----- Record excerpts

(* ===== verification/Wal.v ===== *)
(** * The segmented write-ahead log (wal/wal.go)

    The [WAL] struct and its methods over the file system of Fs.v: opening (with the
    adoption of a legacy single-file log), appending with rotation and fsync, sealing,
    reclaiming and replaying segments. *)
From Stdlib Require Import ZArith Lia Strings.Byte.
From stdpp Require Import base list gmap sorting.
From S2P Require Import Prelude Crc32 Monad Fs WalCodec.

Definition DefaultMaxSegmentSize : Z := 4 * 1024 * 1024.

Record WAL := mkWAL {
  dir : bytes;
  prefix : bytes;
  ext : bytes;
  maxSegmentSize : Z;
  segmentID : Z;
  size : Z;
  file : option path
}.

Definition with_segment (f : option path) (id sz : Z) (w : WAL) : WAL :=
  mkWAL (dir w) (prefix w) (ext w) (maxSegmentSize w) id sz f.
Definition with_size (sz : Z) (w : WAL) : WAL := with_segment (file w) (segmentID w) sz w.
Definition with_file (f : option path) (w : WAL) : WAL := with_segment f (segmentID w) (size w) w.

Definition segmentPath (w : WAL) (id : Z) : path :=
  mkPath (dir w) (gen_name (prefix w) id (ext w)).

(** [sort.Slice(ids, ...)], ascending. *)
Fixpoint insert_id (id : Z) (ids : list Z) : list Z :=
  match ids with
  | [] => [id]
  | x :: ids' => if id <=? x then id :: ids else x :: insert_id id ids'
  end.
Definition sort_ids (ids : list Z) : list Z := foldr insert_id [] ids.

Definition listSegmentIDs (w : WAL) : IO (list Z) :=
  r ← try (os_ReadDir (dir w));
  match r with
  | inr e => if decide (e = ErrNotExist) then mret [] else fail e
  | inl entries =>
      mret (sort_ids (omap (λ e : bytes * bool,
        if e.2 then None else gen_of_name (prefix w) (ext w) e.1) entries))
  end.

Definition openSegment (id : Z) : M (WAL * world) unit :=
  w ← get_fst;
  on_snd (os_OpenAppend (segmentPath w id));;
  r ← try (on_snd (os_Stat (segmentPath w id)));
  match r with
  | inr e => try (on_snd (file_Close (segmentPath w id)));; fail e
  | inl (n, _) => put_fst (with_segment (Some (segmentPath w id)) id (u64 n) w)
  end.

(** The struct before a segment is opened. *)
Definition new_wal (p : path) (max : Z) : WAL :=
  let max := if max =? 0 then DefaultMaxSegmentSize else max in
  let ext := Ext (pbase p) in
  mkWAL (pdir p) (TrimSuffix (pbase p) ext) ext max 0 0 None.

Definition CreateWALWithSegmentSize (p : path) (max : Z) : IO WAL :=
  let w := new_wal p max in
  ids ← listSegmentIDs w;
  ids ← match ids with
        | [] =>
            st ← try (os_Stat p);
            match st with
            | inl (_, false) =>
                r ← try (os_Rename p (segmentPath w 1));
                match r with inr e => fail (ErrWalMigrate e) | inl _ => mret [1] end
            | _ => mret []
            end
        | _ => mret ids
        end;
  let next := match last ids with Some id => id | None => 1 end in
  '(w', _) ← run_with w (openSegment next);
  mret w'.

Definition CreateWAL (p : path) : IO WAL := CreateWALWithSegmentSize p DefaultMaxSegmentSize.

Definition rotateLocked : M (WAL * world) Z :=
  w ← get_fst;
  let sealed := segmentID w in
  match file w with
  | Some p =>
      on_snd (file_Sync p);;
      on_snd (file_Close p);;
      modify_fst (with_file None)
  | None => mret ()
  end;;
  openSegment (u64 (sealed + 1));;
  mret sealed.

Definition Rotate : M (WAL * world) Z := rotateLocked.

Definition AppendRecord (pooled : bytes) (record : WALRecord) : M (WAL * world) unit :=
  let recordSize := recordHeaderSize + payloadEncodedSize record in
  buf ← lift (frameRecord pooled record);
  w ← get_fst;
  match file w with
  | None => fail ErrWalClosed
  | Some _ =>
      (if (0 <? size w) && (maxSegmentSize w <? u64 (size w + u64 recordSize))
       then rotateLocked;; mret () else mret ());;
      w ← get_fst;
      match file w with
      | None => lift (Panic NilDereference)
      | Some p =>
          '(n, err) ← on_snd (file_Write p buf);
          modify_fst (λ w, with_size (u64 (size w + n)) w);;
          match err with
          | Some e => fail e
          | None => on_snd (file_Sync p)
          end
      end
  end.

Definition CurrentSegment : M (WAL * world) Z := w ← get_fst; mret (segmentID w).

Definition Segments : M (WAL * world) (list Z) := w ← get_fst; on_snd (listSegmentIDs w).

Fixpoint remove_loop (w : WAL) (id : Z) (ids : list Z) (firstErr : option error) : IO (option error) :=
  match ids with
  | [] => mret firstErr
  | sid :: ids' =>
      if (id <? sid) || (sid =? segmentID w) then remove_loop w id ids' firstErr
      else
        r ← try (os_Remove (segmentPath w sid));
        remove_loop w id ids'
          match r, firstErr with
          | inr e, None => if decide (e = ErrNotExist) then None else Some e
          | _, _ => firstErr
          end
  end.

Definition RemoveSegmentsUpTo (id : Z) : M (WAL * world) unit :=
  w ← get_fst;
  ids ← on_snd (listSegmentIDs w);
  firstErr ← on_snd (remove_loop w id ids None);
  match firstErr with Some e => fail e | None => mret () end.

Definition replaySegment (p : path) (tolerateTornTail : bool) : IO (list WALRecord) :=
  r ← try (os_Open p);
  match r with
  | inr e => if decide (e = ErrNotExist) then mret [] else fail e
  | inl data =>
      res ← try (lift (replay_bytes tolerateTornTail data));
      try (file_Close p);;
      match res with inl records => mret records | inr e => fail e end
  end.

Fixpoint replay_segments (w : WAL) (ids : list Z) : IO (list WALRecord) :=
  match ids with
  | [] => mret []
  | id :: ids' =>
      r ← try (replaySegment (segmentPath w id) (bool_decide (ids' = [])));
      match r with
      | inr e => fail (ErrWalReplaySegment id e)
      | inl segmentRecords =>
          records ← replay_segments w ids';
          mret (segmentRecords ++ records)
      end
  end.

Definition Replay : M (WAL * world) (list WALRecord) :=
  w ← get_fst;
  match file w with
  | Some p => on_snd (file_Sync p)
  | None => mret ()
  end;;
  ids ← on_snd (listSegmentIDs w);
  on_snd (replay_segments w ids).

Fixpoint reset_loop (w : WAL) (ids : list Z) : IO unit :=
  match ids with
  | [] => mret ()
  | id :: ids' =>
      r ← try (os_Remove (segmentPath w id));
      match r with
      | inr e => if decide (e = ErrNotExist) then reset_loop w ids' else fail e
      | inl _ => reset_loop w ids'
      end
  end.

Definition Reset : M (WAL * world) unit :=
  w ← get_fst;
  match file w with
  | Some p => on_snd (file_Close p);; modify_fst (with_file None)
  | None => mret ()
  end;;
  w ← get_fst;
  ids ← on_snd (listSegmentIDs w);
  on_snd (reset_loop w ids);;
  openSegment 1.

Definition Close : M (WAL * world) unit :=
  w ← get_fst;
  match file w with
  | None => mret ()
  | Some p =>
      err ← try (on_snd (file_Close p));
      modify_fst (with_file None);;
      match err with inr e => fail e | inl _ => mret () end
  end.

(** A log on an empty directory: append, rotate, reclaim, replay. *)
Definition demo_path : path := mkPath [x64] [x77; x61; x6c; x2e; x6c; x6f; x67].
Definition demo_world : world := mkWorld {[ [x64] ]} ∅ [].
Definition demo_record (t : Z) : WALRecord := mkRecord t 7 false [x61; x62].

Example wal_demo :
  fst (('(w, rs) ← (w ← CreateWALWithSegmentSize demo_path 64;
    run_with w (
      AppendRecord [] (demo_record 1);; AppendRecord [x01] (demo_record 2);;
      AppendRecord [] (demo_record 3);; sealed ← Rotate; AppendRecord [] (demo_record 4);;
      a ← Replay; RemoveSegmentsUpTo sealed;; b ← Replay; ids ← Segments; mret (a, b, ids)));
   mret rs) demo_world) = Ok (demo_record <$> [1; 2; 3; 4], [demo_record 4], [3]).
Proof. vm_compute. reflexivity. Qed.

(** ** Listing *)
Lemma elem_insert_id x id ids : x ∈ insert_id id ids ↔ x = id ∨ x ∈ ids.
Proof.
  induction ids as [|y ids IH]; simpl; [set_solver|].
  destruct (_ <=? _); rewrite !elem_of_cons; [done|]. rewrite IH. tauto.
Qed.

Lemma insert_id_perm id ids : insert_id id ids ≡ₚ id :: ids.
Proof.
  induction ids as [|y ids IH]; simpl; [done|].
  destruct (_ <=? _); [done|]. rewrite IH. by constructor.
Qed.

----------

* **Exercise details**
Go through the data and show every line where "Require" occurs.

* **Output for this exercise**
From Stdlib Require Import ZArith Lia Strings.Byte.
From stdpp Require Import base list gmap sorting.
From S2P Require Import Prelude Crc32 Monad Fs WalCodec.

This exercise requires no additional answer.